De cette façon, et en s’appuyant sur les statistiques, on peut construire un indicateur global assez robuste de l’impact du coronavirus sur la mortalité à court terme. C’est d’ailleurs ce qui est en train d’être fait au niveau européen au sein du consortium EuroMOMO : plusieurs pays ou régions d’Europe utilisent un indicateur semblable pour comparer la mortalité attendue et celle observée suite à la pandémie, ce qui permet d’avoir des données comparables entre ces pays.

Quelles sont les données à prendre en compte lorsque l’on veut comparer la situation entre pays, que ce soit en nombre de cas ou en nombre de décès ?

Il y a beaucoup de facteurs à prendre en compte et cela prendra du temps. Parmi ceux-ci, on trouve la taille de la population, la distribution d’âge, de sexe, de niveau socio-économique, la densité des populations. L’exhaustivité des cas et décès recensés, la politique de dépistage et de diagnostic de la maladie et leurs évolutions respectives au cours du temps sont également à prendre en compte, de même que la circulation du virus, l’existence ou non de foyers d’infection, la prévalence au sein des populations des facteurs de risque de faire une forme sévère de la maladie (obésité, diabète, hypertension artérielle, problèmes respiratoires, maladies cardiovasculaires, etc.) et l’organisation du système de santé, par exemple.

Si l’on ne prend pas en compte ces facteurs on peut, par exemple, considérer que la crise a été mieux gérée dans l’ouest et le sud de la France que dans le Grand Est et en région parisienne alors qu’en réalité les mesures appliquées ont été les mêmes sur tout le territoire, au même moment. Mais l’est a connu un gros foyer qui a été un fort démultiplicateur de l’épidémie, la réunion évangélique à Mulhouse ; en région parisienne ce sont la densité de population et l’importance des transports publics qui ont été des éléments majeurs de diffusion de l’épidémie.

Est-il vrai que si l‘Allemagne enregistre moins de décès par million d’habitants, c’est grâce à une utilisation massive des tests de dépistage ?

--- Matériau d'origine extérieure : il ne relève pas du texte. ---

(** ['joinRoom'].  When [rooms[roomId]] is an inherited value, line 24 takes
    it for a room and [push] on line 29 throws [TypeError]: the listener
    ends there, after [socket.join] and before anything is sent. *)
Definition on_joinRoom (sid : string) (roomId userId : string) (st : State)
  : State * list Emission :=
  let st := socket_join sid roomId st in
  match room_value st roomId with
  | inherited_value => (st, [])
  | _ =>
      let st := match rooms st !! roomId with
                | None => set_rooms st (<[roomId := []]> (rooms st))
                | Some _ => st
                end in
      let st := set_rooms st
                  (<[roomId := default [] (rooms st !! roomId) ++ [mkMember sid userId]]>
                     (rooms st)) in
      let usersInRoom := others sid (default [] (rooms st !! roomId)) in
      (st, [emit_sender sid (roomUsers usersInRoom);
            emit_room_except st sid roomId (userJoinedRoom (mkMember sid userId))])
  end.

(** ['sendOffer'], ['sendAnswer'], ['sendIceCandidate'] *)
Definition on_sendOffer (sid : string) (offer to from : string) (st : State)
  : State * list Emission :=
  (st, [emit_room st to (receiveOffer offer sid)]).

Definition on_sendAnswer (sid : string) (answer to from : string) (st : State)
  : State * list Emission :=
  (st, [emit_room st to (receiveAnswer answer sid)]).

Definition on_sendIceCandidate (sid : string) (candidate to from : string) (st : State)
  : State * list Emission :=
  (st, [emit_room st to (receiveIceCandidate candidate sid)]).

(** ['leaveRoom'].  When [rooms[roomId]] is an inherited value, [filter] on
    line 77 throws [TypeError]: the listener ends there and [socket.leave] on
    line 91 is not reached. *)
Definition on_leaveRoom (sid : string) (roomId userId : string) (st : State)
  : State * list Emission :=
  match room_value st roomId with
  | inherited_value => (st, [])
  | undefined => (socket_leave sid roomId st, [])
  | array l =>
      let l' := others sid l in
      let '(st, out) :=
        if bool_decide (length l' = 0)
        then (set_rooms st (delete roomId (rooms st)), [])
        else (set_rooms st (<[roomId := l']> (rooms st)),
              [emit_room_except st sid roomId (userLeftRoom (mkMember sid userId))]) in
      (socket_leave sid roomId st, out)
  end.

(** The body of the [forEach] of the ['disconnect'] listener, for one key. *)
Definition cleanup_room (st : State) (sid : string)
    (acc : gmap string (list Member) * list Emission) (roomId : string)
  : gmap string (list Member) * list Emission :=
  match acc.1 !! roomId with
  | None => acc
  | Some l =>
      match find_user sid l with
      | None => acc
      | Some userInRoom =>
          let l' := others sid l in
          let out := acc.2 ++ [emit_room_except st sid roomId
                                 (userLeftRoom (mkMember sid (userId userInRoom)))] in
          if bool_decide (length l' = 0)
          then (delete roomId acc.1, out)
          else (<[roomId := l']> acc.1, out)
      end
  end.

(** [Object.keys(rooms)] *)
Definition keys (r : gmap string (list Member)) : list string :=
  (map_to_list r).*1.

(** [Object.keys(rooms).forEach(...)]: the clean-up of the registry. *)
Definition cleanup_rooms (sid : string) (st : State) : State * list Emission :=
  let '(r, out) := foldl (cleanup_room st sid) (rooms st, []) (keys (rooms st)) in
  (set_rooms st r, out).

(** ['disconnect']: the socket has left its socket.io rooms, the registry is
    cleaned, and then [users[socket.id]] is deleted. *)
Definition on_disconnect (sid : string) (st : State) : State * list Emission :=
  let st := socket_leave_all sid st in
  let '(st, out) := cleanup_rooms sid st in
  (set_users st (delete sid (users st)), out).

(** *** Inputs and runs *)

Inductive ClientEvent :=
| userJoined (userId : UserId)
| joinRoom (roomId : RoomId) (userId : UserId)
| sendOffer (offer : Payload) (to from : string)
| sendAnswer (answer : Payload) (to from : string)
| sendIceCandidate (candidate : Payload) (to from : string)
| leaveRoom (roomId : RoomId) (userId : UserId).

Inductive Input :=
| Connection (sid : SocketId)
| Message (sid : SocketId) (ev : ClientEvent)
| Disconnect (sid : SocketId).

Definition handle (i : Input) (st : State) : State * list Emission :=
  match i with
  | Connection sid => on_connection sid st
  | Message sid (userJoined u) => on_userJoined sid u st
  | Message sid (joinRoom r u) => on_joinRoom sid r u st
  | Message sid (sendOffer o to from) => on_sendOffer sid o to from st
  | Message sid (sendAnswer a to from) => on_sendAnswer sid a to from st
  | Message sid (sendIceCandidate c to from) => on_sendIceCandidate sid c to from st
  | Message sid (leaveRoom r u) => on_leaveRoom sid r u st
  | Disconnect sid => on_disconnect sid st
  end.

Definition step (st : State) (i : Input) : State := (handle i st).1.

Definition run (inputs : list Input) (st : State) : State := foldl step st inputs.

(** The members of a room as the registry has them; no key, no members. *)
Definition members (st : State) (roomId : string) : list Member :=
  default [] (rooms st !! roomId).

Definition member_ids (st : State) (roomId : string) : list string :=
  socketId <$> members st roomId.

(** What a socket receives from a list of emissions, in order. *)
Definition received (sid : string) (out : list Emission) : list ServerEvent :=
  em_event <$> filter (λ e, sid ∈ em_recipients e) out.





(** No [joinRoom] of the run comes from a socket that is a member of the
    room at that moment. *)
Fixpoint joins_fresh (inputs : list Input) (st : State) : Prop :=
  match inputs with
  | [] => True
  | i :: rest =>
      match i with
      | Message sid (joinRoom r _) => sid ∉ member_ids st r
      | _ => True
      end ∧ joins_fresh rest (step st i)
  end.

(** What the ['disconnect'] listener makes of one room, and the emission
    it makes for it. *)
Definition room_after (sid : string) (o : option (list Member)) : option (list Member) :=
  l ← o;
  match find_user sid l with
  | None => Some l
  | Some _ => if bool_decide (length (others sid l) = 0) then None else Some (others sid l)
  end.

Definition left_event (st : State) (sid roomId : string) (o : option (list Member))
  : option Emission :=
  l ← o;
  userInRoom ← find_user sid l;
  Some (emit_room_except st sid roomId (userLeftRoom (mkMember sid (userId userInRoom)))).

(** Invariants of the registry. *)
Definition rooms_nonempty (st : State) : Prop :=
  ∀ r l, rooms st !! r = Some l → l ≠ [].

Definition rooms_nodup (st : State) : Prop :=
  ∀ r, NoDup (member_ids st r).

(** A member of a room of the registry sits in the socket.io room of that
    name. *)
Definition members_joined (st : State) : Prop :=
  ∀ r m, m ∈ members st r → socketId m ∈ room_sockets st r.

End Server.

(** ** The client: [client/src/context/SocketContext.tsx] *)

Module Client.

(** [SocketProvider] is a React component.  Its state is what the [useState]
    hooks hold; a listener is a closure made during one render and reads the
    values of that render, while the setters write the state the next render
    will see.  The embedding keeps the two apart: a listener takes the render
    [r] it closes over and the world [w] it acts on.

    A [MediaStream], a [Peer] and a [Map] are JavaScript objects: they are
    named here by their identity, and their contents live in a heap.  Two
    references to the same [Map] see each other's updates; this matters for
    [setPeers(prev => new Map(prev.set(...)))], which writes into the map
    of the current state before it copies it.

    Inside the component the name [createPeerConnection] is the component's
    own four-argument function (line 148), which shadows the import of line
    3: the call on line 154 is a call of that function itself. *)
Abbreviation MediaStream := nat (only parsing).
Abbreviation PeerRef := nat (only parsing).
Abbreviation MapRef := nat (only parsing).
Abbreviation Payload := string (only parsing).

(** The values of one render of [SocketProvider]: what [useAuth] and the
    [useState] hooks return.  Every function created during a render closes
    over the values of that render.  [usersId] is the identity of the [users]
    array, which changes with every [setUsers]. *)
Record Hooks := mkHooks {
  user : option string;
  socket : option string;
  peers : MapRef;
  localStream : option MediaStream;
  remoteStreams : MapRef;
  currentRoom : option string;
  isCallActive : bool;
  users : list Server.Member;
  usersId : nat
}.

#[global] Instance Hooks_eq_dec : EqDecision Hooks.
Proof. solve_decision. Defined.

(** What [peer.signal] was given: a description as received, or
    [{ candidate }]. *)
Inductive SignalArg :=
| description (d : Payload)
| candidate_of (c : Payload).

(** What the ['signal'] event of a peer carries: [data.type] is ['offer'] or
    ['answer'], or [data.candidate] is set, or none of these. *)
Inductive SignalData :=
| data_offer (d : Payload)
| data_answer (d : Payload)
| data_candidate (d : Payload)
| data_other (d : Payload).

(** A [Peer] object, with what the listeners set on it close over:
    [remotePeerId], [localPeerId] and the render that ran
    [createPeerConnection]. *)
Record Peer := mkPeer {
  initiator : bool;
  stream : MediaStream;
  remotePeerId : string;
  localPeerId : string;
  env : Hooks;
  signalled : list SignalArg;
  destroyed : bool
}.

(** What the listeners act on: the state the next render will see, the
    render the memoised [startCall] closes over, the heap of [Map]s and
    [Peer]s, the streams whose tracks were stopped, and what was sent on the
    socket, in order. *)
Record World := mkWorld {
  hooks : Hooks;
  startCall_env : Hooks;
  peerMaps : list (gmap string PeerRef);
  streamMaps : list (gmap string MediaStream);
  peerObjs : list Peer;
  stopped : gset MediaStream;
  emitted : list Server.ClientEvent
}.
(** * mesosphere/performance: the supervisor's watcher and the api-server's configuration

    A shallow embedding of
      - [supervisor/watch/watcher.go]: [StartWatcher], [processUnits],
        [handleUnit], [ToBigQuerySchema], [processResult] and [upload];
      - [api/cmd/api-server/config.go]: [NewConfig].

    Go values are modelled as follows: [int], [uint32], [time.Duration] and
    [time.Time] are integers ([Z]; a duration and an instant are counted in
    nanoseconds), [float64] is the kernel's binary64 [float], a [string] is a
    [string], a slice is a [list], and an [error] is its message (a nil error is
    [None]).  Calls of [logrus] write to the process log only; they neither
    return a value nor change what the functions compute, and are left out. *)

From Stdlib Require Import ZArith String Ascii List PrimFloat DecimalString DecimalZ.
From stdpp Require Import base tactics list strings.

Open Scope Z_scope.

Definition Duration := Z.
Definition Time := Z.
Definition error := string.

(** What a Go function returning [(T, error)] returns: a value, or a non-nil
    error. *)
Inductive result (A : Type) : Type :=
| Ok (a : A)
| Err (e : error).
Arguments Ok {A} a.
Arguments Err {A} e.

(** [strconv.Itoa]: the decimal representation of an integer. *)
Definition Itoa (z : Z) : string := NilZero.string_of_int (Z.to_int z).

(** The conversion [int32(x)] of a [uint32]: the same 32 bits read as a signed
    number. *)
Definition int32_of_uint32 (x : Z) : Z :=
  let y := x mod 2 ^ 32 in if y <? 2 ^ 31 then y else y - 2 ^ 32.

(** ** The packages the watcher imports *)

Module proc.

(** Modelled from the spec: the declaration of [proc.CPUPidUsage] is not among
    the sources; the watcher reads its fields [User], [System] and [Total], and
    the spec gives [CPUUsage = {user: float, system: float, total: float}]. *)
Record CPUPidUsage := mkCPUPidUsage {
  User : float;
  System : float;
  Total : float
}.

End proc.

Module systemd.

(** Modelled from the spec: the declaration of [systemd.SystemdUnitProps] is not
    among the sources; the watcher reads its fields [Name] and [Pid] (a
    [uint32]), the spec's [MonitoredUnit = {name, processID}]. *)
Record SystemdUnitProps := mkSystemdUnitProps {
  Name : string;
  Pid : Z
}.

End systemd.

Module backend.
Lemma read_digits_zero (d : Decimal.uint) :
  Js.read_digits 10 (Some 0%Z) (NilEmpty.string_of_uint d)
  = Some (Z.of_N (Pos.of_uint d)).
Proof.
  induction d; [reflexivity| |..].
  - cbn [NilEmpty.string_of_uint Pos.of_uint].
    rewrite (read_digits_step "0"%char 0%Z _ _ eq_refl). exact IHd.
  - read_digit "1"%char 1%Z (read_digits_acc d).
  - read_digit "2"%char 2%Z (read_digits_acc d).
  - read_digit "3"%char 3%Z (read_digits_acc d).
  - read_digit "4"%char 4%Z (read_digits_acc d).
  - read_digit "5"%char 5%Z (read_digits_acc d).
  - read_digit "6"%char 6%Z (read_digits_acc d).
  - read_digit "7"%char 7%Z (read_digits_acc d).
  - read_digit "8"%char 8%Z (read_digits_acc d).
  - read_digit "9"%char 9%Z (read_digits_acc d).
Qed.

Lemma read_digits_uint (d : Decimal.uint) :
  d <> Decimal.Nil ->
  Js.read_digits 10 None (NilEmpty.string_of_uint d)
  = Some (Z.of_N (Pos.of_uint d)).
Proof.
  destruct d; intros Hd; [contradiction| |..].
  - cbn [NilEmpty.string_of_uint Pos.of_uint].
    rewrite (read_digits_first "0"%char 0%Z _ eq_refl). apply read_digits_zero.
  - read_digit_first "1"%char 1%Z (read_digits_acc d).
  - read_digit_first "2"%char 2%Z (read_digits_acc d).
  - read_digit_first "3"%char 3%Z (read_digits_acc d).
  - read_digit_first "4"%char 4%Z (read_digits_acc d).
  - read_digit_first "5"%char 5%Z (read_digits_acc d).
  - read_digit_first "6"%char 6%Z (read_digits_acc d).
  - read_digit_first "7"%char 7%Z (read_digits_acc d).
  - read_digit_first "8"%char 8%Z (read_digits_acc d).
  - read_digit_first "9"%char 9%Z (read_digits_acc d).
Qed.

(** What is left of a text at its start is no white space. *)
Lemma trimStart_from_done (s : string) (k : nat) :
  Js.starts_with_space (Js.trimStart_from k s) = false.
Proof.
  revert k. induction s as [|c s IH]; intros k; [now destruct k|].
  cbn [Js.trimStart_from]. destruct k as [|k]; [|apply IH].
  destruct (Js.starts_with_space (String c s)) eqn:Hc; [apply IH | exact Hc].
Qed.

(** Trimming keeps the characters between the white space: blanks inside
    the text stay, and so does a character whose last byte, 160, is the
    number of the no-break space ([a] with a grave accent, U+00E0). *)
Lemma trim_examples :
  map Js.trim
      [ " a  b ";
        String "194" (String "160" (String "009" "x y"));
        String.append "x" (String "195" (String "160" " "));
        String "226" (String "128" (String "175" ""));
        "" ]
  = [ "a  b"; "x y"; String.append "x" (String "195" (String "160" ""));
      ""; "" ].
Proof. reflexivity. Qed.

(** A plain byte is a character by itself. *)
Lemma plain_byte_length (a : ascii) (r : string) :
  Js.plain_byte a = true -> Js.char_length (String a r) = 1.
Proof.
  unfold Js.plain_byte. intros H. apply andb_true_iff in H as [Hlt _].
  apply Nat.ltb_lt in Hlt.
  assert (Hlead : Js.lead_length a = 1).
  { unfold Js.lead_length. cbv zeta.
    replace (194 <=? nat_of_ascii a) with false
      by (symmetry; apply Nat.leb_gt; lia).
    replace (224 <=? nat_of_ascii a) with false
      by (symmetry; apply Nat.leb_gt; lia).
    replace (240 <=? nat_of_ascii a) with false
      by (symmetry; apply Nat.leb_gt; lia).
    reflexivity. }
  unfold Js.char_length. rewrite Hlead. reflexivity.
Qed.

Lemma plain_byte_head (a : ascii) (r : string) :
  Js.plain_byte a = true -> Js.starts_with_space (String a r) = false.
Proof.
  intros H. pose proof (plain_byte_length a r H) as Hlen.
  unfold Js.starts_with_space, Js.code_point. rewrite Hlen.
  unfold Js.plain_byte in H. apply andb_true_iff in H as [_ H].
  apply negb_true_iff in H.
  destruct r as [|b [|c [|d r]]]; exact H.
Qed.

(** Text that starts with a plain byte has no white space to lose at its
    start. *)
Lemma trimStart_plain_head (a : ascii) (r : string) :
  Js.plain_byte a = true -> Js.trimStart (String a r) = String a r.
Proof.
  intros H. unfold Js.trimStart. cbn [Js.trimStart_from].
  now rewrite plain_byte_head.
Qed.

Lemma digit_plain (c : ascii) : Js.is_digit c = true -> Js.plain_byte c = true.
Proof.
  destruct c as [[] [] [] [] [] [] [] []]; intros Hc;
    try discriminate Hc; reflexivity.
Qed.

(** [parseInt] on text that starts with a decimal digit and has no [0x]
    prefix reads the digits in radix 10. *)
Lemma parseInt_digit_head (c : ascii) (r : string) :
  Js.is_digit c = true -> Js.strip_hex_prefix (String c r) = None ->
  Js.parseInt (String c r)
  = match Js.read_digits 10 None (String c r) with
    | Some v => Js.Num v
    | None => Js.NaN
    end.
Proof.
  intros Hc Hhex. unfold Js.parseInt.
  rewrite (trimStart_plain_head c r (digit_plain c Hc)).
  destruct c as [[] [] [] [] [] [] [] []]; try discriminate Hc;
    cbv beta iota zeta; rewrite Hhex; cbv beta iota zeta;
    (destruct (Js.read_digits _ _ _); [f_equal; lia | reflexivity]).
Qed.

Lemma parseInt_minus_digit_head (c : ascii) (r : string) :
  Js.is_digit c = true -> Js.strip_hex_prefix (String c r) = None ->
  Js.parseInt (String "-" (String c r))
  = match Js.read_digits 10 None (String c r) with
    | Some v => Js.Num (- v)
    | None => Js.NaN
    end.
Proof.
  intros Hc Hhex. unfold Js.parseInt.
  rewrite (trimStart_plain_head "-" (String c r) eq_refl).
  cbv beta iota zeta. rewrite Hhex. cbv beta iota zeta.
  destruct (Js.read_digits _ _ _); [f_equal; lia | reflexivity].
Qed.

Non, ce n’est pas une raison à elle seule puisque l’Italie, qui enregistre plus de décès par million d’habitants que l’Allemagne, a fait plus de tests que son proche voisin [37 158 tests/million d’habitants versus 30 400 tests/million d’habitants au 5 mai 2020]. Ce qui compte lorsque l’on fait des tests c’est le moment auquel on les fait : est-ce que le pays a été tout de suite opérationnel sur ce point ? Et, surtout, ce que l’on met en place une fois les tests réalisés : est-ce que l’on isole les cas suspects, les cas probables ? Est-ce que l’on recherche les cas contacts, etc. ? En Allemagne, il y a eu davantage de tests effectués plus tôt pendant l’épidémie et moins de grands foyers de diffusion comparativement à l’Italie. Mais il faudra attendre de disposer de données plus complètes pour juger.